→ **Exercise description**: Lines below starting with the line with "Definition FLAGS_OFFSET : Z := 12." and going on through the line with "ok_or (usize_try_from bytes)" must be output exactly; the rest of the records must be left out.
Given entries below:
(* ===== verification/AllocationDisk.v ===== *)
(** * The allocation image: [allocation_disk.rs]

    The durable form of a [BlockAllocator]: a header, a bitmap with one bit per
    block of the device, zero padding.  [load_allocator] and [store_allocator]
    move it through the allocation region of a device. *)

From S2P Require Import Prelude Bytes Block Allocation Superblock Region.

(** [*b"FSLALOC\0"] *)
Definition ALLOCATION_IMAGE_MAGIC : bytes := [70; 83; 76; 65; 76; 79; 67; 0].
Definition ALLOCATION_IMAGE_VERSION : Z := 1.
Definition MAGIC_OFFSET : Z := 0.
Definition VERSION_OFFSET : Z := 8.
Definition FLAGS_OFFSET : Z := 12.
Definition BITMAP_BYTES_OFFSET : Z := 16.
Definition CHECKSUM_OFFSET : Z := 24.
Definition RESERVED_OFFSET : Z := 28.
Definition HEADER_LEN : Z := 32.

Definition validate_device_geometry `{BlockDevice D} (superblock : Superblock) : M D unit :=
  let! count := iget block_count in
  ilift (ensure (count =? total_blocks superblock)
           (invalid_input "allocation metadata device geometry does not match superblock")).

Definition bitmap_len (superblock : Superblock) : outcome io_error Z :=
  let? bytes := allocation_bitmap_bytes (total_blocks superblock) in
  ok_or (usize_try_from bytes) (invalid_input "allocation bitmap is too large").

Definition region_len (superblock : Superblock) : outcome io_error Z :=
  let? blocks := ok_or (usize_try_from (allocation_blocks superblock))
                   (invalid_input "allocation region block count is too large") in
  ok_or (checked_mul blocks BLOCK_SIZE) (invalid_input "allocation region byte size overflow").

Definition bit_is_set (bitmap : bytes) (block : Z) : outcome io_error bool :=
  let? byte_index := ok_or (usize_try_from (block / 8)) (invalid_data "bitmap index overflow") in
  let? bit_index := ok_or (u32_try_from (block mod 8)) (invalid_data "bitmap bit overflow") in
  let? byte := ok_or (bitmap !! Z.to_nat byte_index) (invalid_data "bitmap index out of range") in
  Ok (negb (Z.land byte (Z.shiftl 1 bit_index) =? 0)).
End of Given entries.
→ **Final answer**:
Definition FLAGS_OFFSET : Z := 12.
Definition BITMAP_BYTES_OFFSET : Z := 16.
Definition CHECKSUM_OFFSET : Z := 24.
Definition RESERVED_OFFSET : Z := 28.
Definition HEADER_LEN : Z := 32.

Definition validate_device_geometry `{BlockDevice D} (superblock : Superblock) : M D unit :=
  let! count := iget block_count in
  ilift (ensure (count =? total_blocks superblock)
           (invalid_input "allocation metadata device geometry does not match superblock")).

Definition bitmap_len (superblock : Superblock) : outcome io_error Z :=
  let? bytes := allocation_bitmap_bytes (total_blocks superblock) in
  ok_or (usize_try_from bytes) (invalid_input "allocation bitmap is too large").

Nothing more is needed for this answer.